Les unités multi-mots dans l’étiquetage morpho-syntaxique et l’analyse syntaxique
L’intégration des expressions multi-mots [MWE] dans des applications réelles, comme la traduction automatique ou l’extraction d’information, est cruciale car de telles expressions ont la particularité de contenir un certain degré de figement. En particulier, elles forment des unités lexicales complexes qui, si elles sont prises en compte, pourraient non seulement améliorer l’étiquetage morpho-syntaxique et l’analyse syntaxique, mais aussi faciliter les analyses sémantiques qui en découlent. Ces dernières années, l’étiquetage morpho-syntaxique a atteint d’excellents niveaux de performance grâce à l’utilisation de modèles probabilistes discriminants (chapitre I.3), comme les modèles de maximum d’entropie [ME] (Ratnaparkhi, 1996; Toutanova et al., 2003), les séparateurs à vaste marge [SVM] (Giménez & Màrquez, 2004) ou encore les champs conditionnels aléatoires [CRF] (Tsuruoka et al., 2009).
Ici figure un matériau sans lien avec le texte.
Lemma cpus_occ_idle t l i y : l !! i = Some y → y.(c_isidle) = true → cpus_occ (Some i) t l = cpus_occ None t l.
Proof.
  intros H Hi. unfold cpus_occ.
  assert (∀ k : list (nat * cpu), (∀ a b, (a, b) ∈ k → a = i → b = y) → sum_list_with (cpu_occ (Some i) t) k = sum_list_with (cpu_occ None t) k) as Hk.
  { induction k as [|[a b] k IH]; intros Hk; [done|]. cbn [sum_list_with]. rewrite IH by (intros; eapply Hk; [by right|done]). f_equal.
    destruct (decide (a = i)) as [->|]; [|by rewrite (cpu_occ_ne t i)]. rewrite (Hk i b) by (done || by left).
    unfold cpu_occ, cpu_places, running. simpl. by rewrite Hi, !orb_true_l. }
  apply Hk. intros a b [j Hj]%list_elem_of_lookup ->. rewrite list_lookup_imap in Hj.
  destruct (l !! j) eqn:E; simpl in Hj; simplify_eq. done.
Qed.

(** The next thread becomes the current one. *)
Lemma take_next_inv e me H s y x next rest :
  e = None ∨ e = Some me → sinv e None H s → s.(cpus) !! me = Some y → y.(c_isidle) = true → quiet y →
  s.(threads) !! y.(c_curthread) = Some x → y.(c_runqueue) = next :: rest →
  let y1 := set_curthread next (set_idle false (set_runqueue rest y)) in
  let s1 := put_thread y.(c_curthread) (set_tnext (Some next) x) (put_cpu me y1 s) in
  sinv None (Some me) H s1 ∧ ∃ x1, s1.(threads) !! next = Some x1 ∧ (x1.(t_next) = Some next → as_ok x1 y1).
Proof.
  intros He Hs Hc Hi Hq Hx Hr y1 s1. pose proof Hs as [P T C].
  pose proof (C me y Hc) as [(x0 & A1 & A2 & A3) C2 C3 C4 C5 C6]. rewrite Hx in A1. injection A1 as <-.
  destruct (C2 next) as (xn & Hxn & Ecn); [rewrite Hr; by left|].
  assert (∀ t z, s1.(threads) !! t = Some z → ∃ z0, s.(threads) !! t = Some z0 ∧ t_cpu z = t_cpu z0 ∧ t_stack z = t_stack z0 ∧ t_proc z = t_proc z0 ∧
            t_op z = t_op z0 ∧ t_state z = t_state z0 ∧ t_in_interrupt z = t_in_interrupt z0 ∧
            (t = y.(c_curthread) ∧ t_next z = Some next ∨ t ≠ y.(c_curthread) ∧ z = z0)) as Hback.
  { intros t z. simpl. destruct (decide (t = c_curthread y)) as [->|Hne].
    - rewrite lookup_insert_eq. intros [= <-]. exists x. split_and!; try done. by left.
    - rewrite lookup_insert_ne by done. intros Hz. exists z. split_and!; try done. by right. }
  assert (∀ t z0, s.(threads) !! t = Some z0 → ∃ z, s1.(threads) !! t = Some z ∧ t_cpu z = t_cpu z0 ∧ (zombie z0 → zombie z) ∧
            t_in_interrupt z = t_in_interrupt z0 ∧ t_proc z = t_proc z0) as Hfwd.
  { intros t z0 Hz. simpl. destruct (decide (t = c_curthread y)) as [->|Hne]; [exists (set_tnext (Some next) x); rewrite lookup_insert_eq; by simplify_eq|].
    exists z0. by rewrite lookup_insert_ne. }
  assert (∀ c, s1.(cpus) !! c = if decide (c = me) then Some y1 else s.(cpus) !! c) as Hcpu.
  { intros c. simpl. destruct (decide (c = me)) as [->|]; [apply list_lookup_insert_eq; by eapply lookup_lt_Some|by apply list_lookup_insert_ne]. }
  split; [split|].
  - intros t. specialize (P t). unfold places in *. simpl.
    assert (cpus_occ None t (<[me:=y1]> (cpus s)) = cpus_occ e t (cpus s)) as ->.
    { pose proof (cpus_occ_insert None t _ me y y1 Hc) as E. replace (cpus_occ e t (cpus s)) with (cpus_occ None t (cpus s)).
      - rewrite (bool_decide_false (None = Some me)) in E by done. revert E. unfold cpu_places, running.
        cbn. rewrite Hi, Hr, !occs_app. cbn. lia.
      - destruct He as [-> | ->]; [done|]. symmetry. by eapply cpus_occ_idle. }
    pose proof (msum_insert (λ x, occs t (op_threads (t_op x))) _ _ x (set_tnext (Some next) x) Hx) as Hm. simpl in Hm.
    assert (is_Some (<[c_curthread y:=set_tnext (Some next) x]> (threads s) !! t) ↔ is_Some (threads s !! t)) as E.
    { destruct (decide (t = c_curthread y)) as [->|]; [rewrite lookup_insert_eq, Hx|rewrite lookup_insert_ne by done]; naive_solver. }
    destruct (decide (is_Some (<[_:=_]> _ !! t))), (decide (is_Some (threads s !! t))); try tauto; lia.
  - intros t z Hz. destruct (Hback t z Hz) as (z0 & Hz0 & E1 & E2 & E3 & _ & _ & _ & Hn). destruct (T t z0 Hz0) as [(c1 & T1 & I1) T2 T3 T4].
    split; rewrite ?E1, ?E2, ?E3; try done.
    + exists c1. split; [done|]. rewrite Hcpu. destruct (decide (c1 = me)); [by eexists|done].
    + intros Ht. destruct Hn as [[-> Hn]|[Hne ->]].
      * exists me, y1. rewrite Hcpu, decide_True by done. split_and!; [congruence|done|]. simpl. congruence.
      * destruct (T4 Ht) as (c2 & y2 & H1 & H2 & H3). exists c2, y2. rewrite Hcpu, decide_False; [done|]. intros ->. congruence.
  - intros c yc Hyc. rewrite Hcpu in Hyc. destruct (decide (c = me)) as [->|Hne].
    + injection Hyc as <-. split; simpl.
      * destruct (Hfwd next xn Hxn) as (z & Hz & Ez & _). exists z. split; [exact Hz|]. split; [congruence|done].
      * intros t Ht. destruct (C2 t) as (z0 & Hz0 & E0); [rewrite Hr; rewrite ?elem_of_app, ?elem_of_cons in *; tauto|].
        destruct (Hfwd t z0 Hz0) as (z & Hz & Ez & _). exists z. split; [exact Hz|congruence].
      * intros t Ht. destruct (C3 t Ht) as (z0 & Hz0 & E0). destruct (Hfwd t z0 Hz0) as (z & Hz & _ & Ez & _). exists z. split; [exact Hz|auto].
      * revert C4. unfold irq_ok. simpl. by destruct Hq as [-> | ->].
      * intros _ Hi1. done.
      * done.
    + destruct (C c yc Hyc) as [(z0 & B1 & B2 & B3) D2 D3 D4 D5 D6]. split; try done.
      * destruct (Hfwd _ z0 B1) as (z & Hz & Ez & _ & Ei & Ep). exists z. split; [exact Hz|]. split; [congruence|].
        intros _. destruct (B3 ltac:(done)) as [Q1 Q2]. split; [|congruence]. intros p Hp. apply Q1. congruence.
      * intros t Ht. destruct (D2 t Ht) as (w0 & Hw0 & E0). destruct (Hfwd t w0 Hw0) as (z & Hz & Ez & _). exists z. split; [exact Hz|congruence].
      * intros t Ht. destruct (D3 t Ht) as (w0 & Hw0 & E0). destruct (Hfwd t w0 Hw0) as (z & Hz & _ & Ez & _). exists z. split; [exact Hz|auto].
      * intros _. apply D5. destruct He as [-> | ->]; congruence.
  - destruct (Hfwd next xn Hxn) as (z & Hz & _ & _ & _ & Ep). exists z. split; [exact Hz|]. intros En.
    destruct (Hback next z Hz) as (z0 & Hz0 & Ec & _ & _ & _ & _ & _ & [[E _]|[Hne ->]]).
    + destruct (A3 ltac:(done)) as [Q1 _]. intros p Hp. apply Q1. rewrite E in Hxn. congruence.
    + destruct (T next z0 Hz0) as [_ _ _ T4]. destruct (T4 En) as (c2 & y2 & H1 & H2 & H3). congruence.
Qed.
Lemma rep_page s H a : heap_rep s H → a ∈ H → apage_ok s.(pagerefs) (kp_peek s.(pages)) a.
Proof. intros Hr Ha. eapply Forall_forall in Ha; [exact Ha|apply Hr]. Qed.

(** There are at most as many pages as pagerefs. *)
Lemma rep_length s H : heap_rep s H → (length H ≤ 256)%nat.
Proof.
  intros Hr. rewrite <- (length_fmap ap_ref). change 256%nat with (length (seqZ 0 256)).
  apply submseteq_length, NoDup_submseteq; [apply Hr|]. intros r Hin. apply elem_of_seqZ.
  apply (hr_range _ _ Hr) in Hin. exact Hin.
Qed.

(** All pagerefs are in use exactly when there are 256 pages. *)
Lemma rep_full s H :
  heap_rep s H → length H = 256%nat ↔ ∀ r, 0 ≤ r < NPAGEREFS → inuse_bit s.(pagerefs_inuse) r = true.
Proof.
  intros Hr. split.
  - intros Hl r Hrr. apply (hr_inuse _ _ Hr); [done|]. destruct (decide (r ∈ ap_ref <$> H)) as [|Hn]; [done|]. exfalso.
    assert (length (r :: (ap_ref <$> H)) ≤ length (seqZ 0 256))%nat as Hle; [|simpl in Hle; rewrite length_fmap, Hl in Hle; lia].
    apply submseteq_length, NoDup_submseteq; [apply NoDup_cons; split; [done|apply Hr]|].
    intros x [->|Hx]%elem_of_cons; apply elem_of_seqZ; [exact Hrr|exact (hr_range _ _ Hr _ Hx)].
  - intros Ha. pose proof (rep_length _ _ Hr). apply Nat.le_antisymm; [done|].
    rewrite <- (length_fmap ap_ref). change 256%nat with (length (seqZ 0 256)).
    apply submseteq_length, NoDup_submseteq; [apply NoDup_seqZ|]. intros x Hx%elem_of_seqZ.
    apply (hr_inuse _ _ Hr); [exact Hx|]. by apply Ha.
Qed.

Lemma filter_replace (a a' : apage) H1 H2 k :
  a'.(ap_ref) = a.(ap_ref) → a'.(ap_type) = a.(ap_type) →
  ap_ref <$> filter (λ a, ap_type a = k) (H1 ++ a' :: H2) =
  ap_ref <$> filter (λ a, ap_type a = k) (H1 ++ a :: H2).
Proof.
  intros Hr Ht. rewrite !filter_app, !fmap_app, !filter_cons, Ht. f_equal. case_decide; [|done].
  simpl. by rewrite Hr.
Qed.

(** Two pages of the heap do not overlap. *)
Lemma rep_apart s H1 a H2 b : heap_rep s (H1 ++ a :: H2) → b ∈ H1 ++ H2 →
  b.(ap_ref) ≠ a.(ap_ref) ∧
  (b.(ap_addr) + PAGE_SIZE ≤ a.(ap_addr) ∨ a.(ap_addr) + PAGE_SIZE ≤ b.(ap_addr)).
Proof.
  intros Hr Hb. pose proof (hr_refs _ _ Hr) as Hnr. pose proof (hr_addrs _ _ Hr) as Hna.
  rewrite <- Permutation_middle, fmap_cons in Hnr, Hna. apply NoDup_cons in Hnr as [Hnr _], Hna as [Hna _].
  split; [intros E; apply Hnr; rewrite <- E; by apply list_elem_of_fmap_2|].
  assert (b.(ap_addr) ≠ a.(ap_addr)) by (intros E; apply Hna; rewrite <- E; by apply list_elem_of_fmap_2).
  destruct (rep_aligned _ _ a Hr) as (Ha & _); [apply elem_of_app; right; left|].
  destruct (rep_aligned _ _ b Hr) as (Hb' & _); [rewrite <- Permutation_middle; by right|].
  unfold PAGE_SIZE. lia.
Qed.
(** The page table of a segment. *)
Definition pt_of (seg : Z) (a : addrspace) : option (list pte) :=
  if seg =? 1 then a.(pt1) else if seg =? 2 then a.(pt2) else a.(pt3).
Definition set_pt (seg : Z) (l : list pte) (a : addrspace) : addrspace :=
  if seg =? 1 then set_region1 a.(as_vbase1) a.(as_npages1) a.(as_flag1) (Some l) a
  else if seg =? 2 then set_region2 a.(as_vbase2) a.(as_npages2) a.(as_flag2) (Some l) a
  else set_pt3 (Some l) a.

Definition cur_as : M vm addrspace :=
  s ← get; match s.(curproc) with Some (Some a) => mret a | _ => fault end.
Definition pte_read (seg vpn : Z) : M vm pte :=
  a ← cur_as; l ← of_opt (pt_of seg a); of_opt (zlookup l vpn).
Definition pte_write (seg vpn : Z) (f : pte → pte) : M vm unit :=
  a ← cur_as;
  l ← of_opt (pt_of seg a);
  e ← of_opt (zlookup l vpn);
  l ← of_opt (zupd l vpn (f e));
  modify (set_proc (Some (Some (set_pt seg l a)))).

Definition set_dirty (d : Z) (e : pte) : pte := Pte e.(pfn) e.(valid) d e.(p_ref) e.(sw).
Definition set_sw (x : Z) (e : pte) : pte := Pte e.(pfn) e.(valid) e.(dirty) e.(p_ref) x.
Definition map_pte (pa d : Z) (e : pte) : pte := Pte pa 1 d e.(p_ref) e.(sw).

(** The part under [if (entry.sw != -1)]. *)
Definition swap_in (seg vpn : Z) (entry : pte) : M vm unit :=
  read_from_swap entry.(pfn) entry.(sw);;
  s ← get;
  when (negb (s.(pm).(pvictim) =? 0))
    (a ← cur_as;
     pte_index ← find_pte a s.(pm).(pvictim) seg;
     modify (λ s, set_pm (set_pvictim 0 s.(pm)) s);;
     pte_write seg pte_index (λ e, Pte e.(pfn) 0 0 0 e.(sw));;
     x ← write_to_swap;
     pte_write seg pte_index (set_sw x));;
  pte_write seg vpn (set_sw (-1)).
Lemma bmap_indirect_wp s idoff doalloc :
  fs_ok s → file_ok s → 0 ≤ idoff < 128 → wp (bmap_indirect true idoff doalloc) (bmap_post s (15 + idoff) doalloc) s.
Proof.
  intros Hs Hf Ho. unfold bmap_indirect. apply wp_get. cbv zeta. fold (indirect s).
  destruct ((indirect s =? 0) && negb doalloc) eqn:E.
  { apply andb_true_iff in E as [E%Z.eqb_eq Ea%negb_true_iff]. subst doalloc. apply wp_ret.
    split; try done; [apply becomes_refl|]. split; [lia|]. split; [|done].
    unfold fblock. fold (indirect s). rewrite E, andb_false_r. by zdecide. }
  apply wp_bind. eapply wp_mono; [|by apply bmap_load_wp]. intros [e|i] s1.
  { intros (-> & -> & Hfull & E0). apply wp_ret. rewrite E0 in E. destruct doalloc; [|done].
    split; try done; [apply becomes_refl|]. right. split_and!; try done.
    unfold fblock. fold (indirect s). rewrite E0, andb_false_r. by zdecide. }
  intros (<- & Hi & Hs1 & Hf1 & Hb1 & Hfb & Hum & Hu & Hl & Hro). apply wp_gets.
  rewrite (id_loaded_word s1 idbuf idoff) by done. pose proof Hf1 as [_ _ Fo _ _].
  destruct ((fblock s1 (15 + idoff) =? 0) && doalloc) eqn:Ea.
  - apply andb_true_iff in Ea as [Ea%Z.eqb_eq ->]. apply wp_bind.
    eapply wp_mono; [|by apply sfs_balloc_wp]. intros [e|b] s2.
    + intros (-> & -> & Hfull). apply wp_ret. split; try done. by right.
    + intros Hb. eapply wp_mono; [|by apply (bmap_enter_wp s1 s2 b idoff)].
      intros r s3 (-> & Hs3 & Hf3 & Hb3 & Hfb3 & Hum3 & Hu3). split; try done.
      * eapply becomes_trans; [exact Hb1|]. split; try apply Hb3.
        intros x Hx. rewrite (be_bytes _ _ _ Hb3 x Hx). by apply Hb1.
      * by eapply same_umem_trans.
      * by rewrite Hu3.
      * split; [lia|]. split; [done|]. destruct (ba_range _ _ _ Hb). lia.
  - apply bmap_done_wp; [done| |].
    + intros Hne. destruct (Fo _ (owns_fblock s1 (15 + idoff) ltac:(lia) Hne)) as (? & ? & _). done.
    + split; try done.
      * intros ->. apply Hro. intros E0. by rewrite E0 in E.
      * split; [lia|]. split; [done|]. intros ->. rewrite andb_true_r in Ea. by apply Z.eqb_neq.
Qed.

Lemma sfs_bmap_wp s fileblock doalloc :
  fs_ok s → file_ok s → 0 ≤ fileblock → wp (sfs_bmap true fileblock doalloc) (bmap_post s fileblock doalloc) s.
Proof.
  intros Hs Hf Hn. unfold sfs_bmap, SFS_NDIRECT, SFS_DBPERIDB.
  destruct (Z.ltb_spec fileblock 15); [apply bmap_direct_wp; (done || lia)|]. cbv zeta.
  destruct (Z.gtb_spec ((fileblock - 15) / 128) 0).
  - apply wp_ret. split; try done; [apply becomes_refl|]. left. split; [done|lia].
  - replace fileblock with (15 + (fileblock - 15) mod 128) at 2 by lia. apply bmap_indirect_wp; (done || lia).
Qed.
End ops.
(* ===== verification/SfsIo.v ===== *)
(** What reading and writing do to a file of SFS: [sfs_partialio], [sfs_blockio]
    and [sfs_io] (kern/fs/sfs/sfs_vnode.c) transfer bytes between the buffers of
    the uio and the bytes of the file, whatever the alignment of the region, and
    touch nothing else. *)

From Stdlib Require Import ZArith Lia.
From stdpp Require Import base numbers list.
From S2P Require Import Prelude Bitmap Uio SfsDisk SfsFile.

Definition uaddrs (s : fstate) : list Z := addrs (suio s).(uio_iov).
Definition off (s : fstate) : Z := (suio s).(uio_offset).
Definition rw (s : fstate) : uio_rw_t := (suio s).(uio_rw).
Definition resid (s : fstate) : Z := (suio s).(uio_resid).

(** A request: good buffers, apart from each other and from the kernel's, and a
    region whose block numbers fit 32 bits. *)
Record uio_ok {MC : Mach} (s : fstate) : Prop := {
  uo_acc : accessible ucheck (suio s);
  uo_space : space_ok (suio s);
  uo_iov : iov_ok (suio s).(uio_iov);
  uo_resid : 0 ≤ resid s < W32;
  uo_len : resid s ≤ Z.of_nat (length (uaddrs s));
  uo_nodup : NoDup (uaddrs s);
  uo_sep : ∀ a, a ∈ uaddrs s → ¬ kbufs ≤ a < kbufs_end;
  uo_off : 0 ≤ off s ∧ off s + resid s ≤ 512 * W32;
}.

(** The uio after [k] bytes. *)
Record advanced (v v' : uio) (k : Z) : Prop := {
  ad_addrs : addrs v'.(uio_iov) = drop (Z.to_nat k) (addrs v.(uio_iov));
  ad_iov : iov_ok v'.(uio_iov);
  ad_off : v'.(uio_offset) = v.(uio_offset) + k;
  ad_resid : v'.(uio_resid) = v.(uio_resid) - k;
  ad_seg : v'.(uio_segflg) = v.(uio_segflg);
  ad_rw : v'.(uio_rw) = v.(uio_rw);
  ad_space : v'.(uio_space) = v.(uio_space);
}.

(** The bytes of the file when the first [k] bytes of a write are in it. *)
Definition overwritten (s : fstate) (k : Z) (x : Z) : Z :=
  if is_write (rw s) && (off s <=? x) && (x <? off s + k)
  then smem s (default 0 (uaddrs s !! Z.to_nat (x - off s))) else fbyte s x.

(** [k] bytes of the request have been served. *)
Record io_step {MC : Mach} (s : fstate) (k : Z) (s' : fstate) : Prop := {
  is_fs : fs_ok s';
  is_file : file_ok s';
  is_uio : advanced (suio s) (suio s') k;
  is_bytes : becomes (overwritten s k) s s';
  is_in : rw s = UIO_READ → ∀ (i : nat) a, Z.of_nat i < k → uaddrs s !! i = Some a → smem s' a = fbyte s (off s + Z.of_nat i);
  is_out : ∀ a, ¬ kbufs ≤ a < kbufs_end → (rw s = UIO_READ → ∀ i : nat, Z.of_nat i < k → uaddrs s !! i ≠ Some a) →
           smem s' a = smem s a;
  is_read : rw s = UIO_READ → unchanged s s';
}.

Section steps.
Context {MC : Mach}.
Implicit Types s : fstate.

Lemma advanced_refl v : iov_ok v.(uio_iov) → advanced v v 0.
Proof. intros H. split; (done || lia). Qed.

Lemma advanced_uio_ok s s' k :
  uio_ok s → advanced (suio s) (suio s') k → 0 ≤ k ≤ resid s → uio_ok s'.
Proof.
  intros [U1 U2 U3 U4 U5 U6 U7 U8] [A1 A2 A3 A4 A5 A6 A7] Hk. unfold uaddrs, resid, off in *.
  split; unfold uaddrs, resid, off, accessible, space_ok; rewrite ?A1, ?A3, ?A4, ?A5, ?A7; try done; try lia.
  - rewrite length_drop. lia.
  - rewrite <- (take_drop (Z.to_nat k)) in U6. by apply NoDup_app in U6 as (_ & _ & ?).
  - intros a Ha. apply U7. rewrite <- (take_drop (Z.to_nat k)). apply elem_of_app. by right.
Qed.

Lemma uaddrs_is_Some s i : uio_ok s → 0 ≤ i < resid s → ∃ a, uaddrs s !! Z.to_nat i = Some a ∧ ¬ kbufs ≤ a < kbufs_end.
Proof.
  intros [U1 U2 U3 U4 U5 U6 U7 U8] Hi. destruct (lookup_lt_is_Some_2 (uaddrs s) (Z.to_nat i)) as [a Ha]; [lia|].
  exists a. split; [done|]. apply U7. by apply list_elem_of_lookup_2 in Ha.
Qed.

Lemma becomes_proper f g s s' : (∀ x, 0 ≤ x → f x = g x) → becomes f s s' → becomes g s s'.
Proof. intros H [B0 B1 B2 B3 B4 B5]. split; try done. intros x Hx. by rewrite B4, H. Qed.

Lemma io_step_trans s s1 s2 k1 k2 :
  uio_ok s → 0 ≤ k1 → 0 ≤ k2 → k1 + k2 ≤ resid s → io_step s k1 s1 → io_step s1 k2 s2 → io_step s (k1 + k2) s2.
Proof.
  intros Hu H1 H2 Hr [F1 G1 [A1 A2 A3 A4 A5 A6 A7] B1 I1 O1 R1] [F2 G2 [C1 C2 C3 C4 C5 C6 C7] B2 I2 O2 R2].
  assert (uaddrs s1 = drop (Z.to_nat k1) (uaddrs s)) as Ea by done.
  assert (rw s1 = rw s) as Er by done. assert (off s1 = off s + k1) as Eo by done.
  rewrite Er in *. split; try done.
  - split; rewrite ?C3, ?C4, ?C5, ?C6, ?C7, ?A3, ?A4, ?A5, ?A6, ?A7; try done; try lia.
    rewrite C1, A1, drop_drop. f_equal. lia.
  - eapply becomes_trans; [exact B1|]. eapply becomes_proper; [|exact B2]. intros x Hx.
    unfold overwritten. rewrite Er, Eo, Ea. destruct (is_write (rw s)) eqn:Ew; cbn [andb].
    2:{ by rewrite (be_bytes _ _ _ B1) by done; unfold overwritten; rewrite Ew. }
    rewrite lookup_drop. rewrite (be_bytes _ _ _ B1) by done. unfold overwritten. rewrite Ew. cbn [andb].
    destruct (Z.leb_spec (off s) x), (Z.ltb_spec x (off s + (k1 + k2))), (Z.leb_spec (off s + k1) x),
      (Z.ltb_spec x (off s + k1 + k2)), (Z.ltb_spec x (off s + k1)); cbn [andb]; try lia; try done.
    replace (Z.to_nat k1 + Z.to_nat (x - (off s + k1)))%nat with (Z.to_nat (x - off s)) by lia.
    destruct (uaddrs_is_Some s (x - off s) Hu) as (a & -> & Ha); [lia|]. apply O1; [done|]. by intros E; rewrite E in Ew.
  - intros E i a Hi Ha. destruct (decide (Z.of_nat i < k1)).
    + rewrite O2; [by apply I1| |].
      * eapply uo_sep, list_elem_of_lookup_2; [done|exact Ha].
      * intros _ j _. rewrite Ea, lookup_drop. intros Hj. pose proof (NoDup_lookup _ _ _ _ (uo_nodup s Hu) Ha Hj). lia.
    + rewrite (I2 E (i - Z.to_nat k1)%nat a); [|lia|rewrite Ea, lookup_drop, <- Ha; f_equal; lia].
      rewrite Eo, (be_bytes _ _ _ B1) by (destruct (uo_off s Hu); lia).
      unfold overwritten. rewrite E. cbn [is_write andb]. f_equal. lia.
  - intros a Ha Hn. rewrite O2; [apply O1; [done|]; intros E i Hi; apply Hn; [done|lia]|done|].
    intros E i Hi. rewrite Ea, lookup_drop. apply Hn; [done|lia].
  - intros E. eapply unchanged_trans; eauto.
Qed.

(** A step that serves nothing: what [sfs_bmap] does. *)
Lemma bmap_io_step s n r s' :
  uio_ok s → bmap_post s n (is_write (rw s)) r s' → io_step s 0 s'.
Proof.
  intros Hu [B1 B2 B3 B4 B5 B6 B7]. split; try done.
  - rewrite B5. apply advanced_refl, Hu.
  - eapply becomes_proper; [|exact B3]. intros x Hx. unfold overwritten.
    rewrite Z.add_0_r. destruct (Z.leb_spec (off s) x), (Z.ltb_spec x (off s)); rewrite ?andb_false_r; (lia || done).
  - intros _ i a Hi. lia.
  - intros a Ha _. by apply B4.
  - intros E. apply B6. by rewrite E.
Qed.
Il a par ailleurs été montré que le couplage de ces modèles avec des lexiques externes augmente encore la qualité de l’annotation, comme l’illustre (Denis & Sagot, 2009, 2010) pour les modèles ME (section I.3.3.2). Néanmoins, les évaluations réalisées considèrent toujours en entrée un texte avec une segmentation lexicale parfaite, c’est-à-dire que les MWEs, qui forment par définition des unités linguistiques, ont été parfaitement reconnues au préalable. Or cette tâche de segmentation est difficile car elle nécessite des ressources lexicales importantes. On notera que les systèmes tels que Macaon (Nasr et al., 2010) et Unitex (Paumier, 2011) intègrent une analyse lexicale avec segmentation multi-mots ambiguë avant levée d’ambiguité par l’utilisation d’un modèle de Markov caché [HMM]. L’intégration des MWEs dans un processus d’analyse syntaxique probabiliste a déjà été envisagée dans quelques études. Toutefois, comme pour la phase d’étiquetage, elles reposent pour la majorité sur un corpus au sein duquel l’ensemble des MWEs a été parfaitement identifié au préalable. Bien qu’artificielles, ces études ont montré une amélioration des performances d’analyse avec, par exemple, (Nivre & Nilsson, 2004; Eryigit et al., 2011) pour l’analyse en dépendance et (Arun & Keller, 2005; Hogan et al., 2011) pour l’analyse en constituants. Plus récemment, (Green et al., 2011) ont intégré la reconnaissance des MWEs au sein de la grammaire et non plus dans une phase préalable. La grammaire est entrainée sur un corpus arboré où les MWEs sont annotées avec des noeuds non-terminaux spécifiques.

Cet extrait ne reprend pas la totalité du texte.